> _Activity_:
The answer must consist of every line from the entries that holds the word "false".

Data Block Start

Lemma display_window_ends_witness :
  exists st',
    step (ev_timeout 1 false) result_page = Some st'
    /\ isShowingResult (wheel result_page) = true
    /\ result_fade_out (doc st') = true
    /\ List.length (timers st') = 2%nat
    /\ exists st'',
         step (ev_timeout 3 false) st' = Some st''
         /\ isShowingResult (wheel st'') = false
         /\ result_hidden (doc st'') = true.
Proof.
  assert (Hfade : timer_lookup (timers result_page) 1
                  = Some {| timer_id := 1; timer_delay := 3000;
                            timer_callback := result_fade |})
    by (vm_compute; reflexivity).
  destruct (step (ev_timeout 1 false) result_page) as [st'|] eqn:Hstep;
    [|vm_compute in Hstep; discriminate Hstep].
  destruct (proj1 (display_window_ends 1 _ false result_page st' Hfade Hstep) eq_refl)
    as (Hfading & Htimers & _).
  exists st'. split; [reflexivity|]. split; [vm_compute; reflexivity|].
  split; [exact Hfading|]. split; [rewrite Htimers; vm_compute; reflexivity|].
  assert (Hclear : timer_lookup (timers st') 3
                   = Some {| timer_id := 3; timer_delay := 500;
                             timer_callback := result_clear |})
    by (rewrite Htimers; vm_compute; reflexivity).
  destruct (step (ev_timeout 3 false) st') as [st''|] eqn:Hstep';
    [|cbn [step] in Hstep'; rewrite Hclear in Hstep'; discriminate Hstep'].
  destruct (proj2 (display_window_ends 3 _ false st' st'' Hclear Hstep') eq_refl)
    as (Hhidden & _ & Hshowing & _).
  exists st''. split; [reflexivity|]. split; [exact Hshowing | exact Hhidden].
Defined.

(** ** Spin engine: the report of a completed spin *)



(** ** Layout: the drag gesture and the page load *)



(** * realistic-task-timer: the estimation service and the timer controller

    A shallow embedding of [utils/openai.ts] ([calculateRealTime]) and of the
    state and event handlers of [screens/TaskInputScreen.tsx], followed by
    the properties the specification states about them.

    Conventions of the embedding:
    - a JavaScript [number] is [NaN], an infinity or a rational (every finite
      double is one). The products and differences of the timer ([m * 60],
      [r - 1]) are taken exactly, as they are in binary64 for whole numbers
      below two to the fifty-third. The one product that is not exact,
      [n * 1.2], and the value [parseInt] returns are computed in binary64
      with the Standard Library's executable model of IEEE 754;
    - a JavaScript string is the [string] of its UTF-8 bytes; [trim] and
      [parseInt] strip the white space and line terminator characters of
      the language, in their UTF-8 encodings;
    - a computation that can throw has a [completion] type and a
      [try]/[catch] is a match on it;
    - React state is a record; a handler reads the state of the render it
      was created in and the closure of a [setInterval] callback keeps the
      [tasks] array of the render that started it. *)

From Stdlib Require Import ZArith QArith Qround List String Ascii Bool Lia Lqa.
From Stdlib Require Import Floats.SpecFloat.
From Stdlib Require DecimalString DecimalN DecimalPos.
From Stdlib Require Import NArith.
Import ListNotations.
Local Open Scope string_scope.
Set Warnings "-register-all".

(** ** JavaScript values *)

Inductive number : Type :=
| NaN
| Infinity (negative : bool)
| Num (q : Q).

Definition num_of_Z (z : Z) : number := Num (inject_Z z).

Definition number_truthy (n : number) : bool :=
  match n with
  | NaN => false
  | Infinity _ => true
  | Num q => negb (Qeq_bool q 0)
  end.

Definition is_negative (q : Q) : bool := (Qnum q <? 0)%Z.

(** [a * b] *)
Definition js_mul (a b : number) : number :=
  match a, b with
  | Num x, Num y => Num (x * y)
  | Infinity s, Infinity t => Infinity (xorb s t)
  | Infinity s, Num y => if Qeq_bool y 0 then NaN else Infinity (xorb s (is_negative y))
  | Num x, Infinity t => if Qeq_bool x 0 then NaN else Infinity (xorb (is_negative x) t)
  | _, _ => NaN
  end.

(** [a - b] *)
Definition js_sub (a b : number) : number :=
  match a, b with
  | Num x, Num y => Num (x - y)
  | Infinity s, Infinity t => if Bool.eqb s t then NaN else Infinity s
  | Infinity s, Num _ => Infinity s
  | Num _, Infinity t => Infinity (negb t)
  | _, _ => NaN
  end.

(** [a <= 0] *)
Definition js_le0 (a : number) : bool :=
  match a with
  | NaN => false
  | Infinity negative => negative
  | Num x => Qle_bool x 0
  end.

Data Block End

> _Reply_:
    step (ev_timeout 1 false) result_page = Some st'
         step (ev_timeout 3 false) st' = Some st''
         /\ isShowingResult (wheel st'') = false
  destruct (step (ev_timeout 1 false) result_page) as [st'|] eqn:Hstep;
  destruct (proj1 (display_window_ends 1 _ false result_page st' Hfade Hstep) eq_refl)
  destruct (step (ev_timeout 3 false) st') as [st''|] eqn:Hstep';
  destruct (proj2 (display_window_ends 3 _ false st' st'' Hclear Hstep') eq_refl)
  | NaN => false
  | NaN => false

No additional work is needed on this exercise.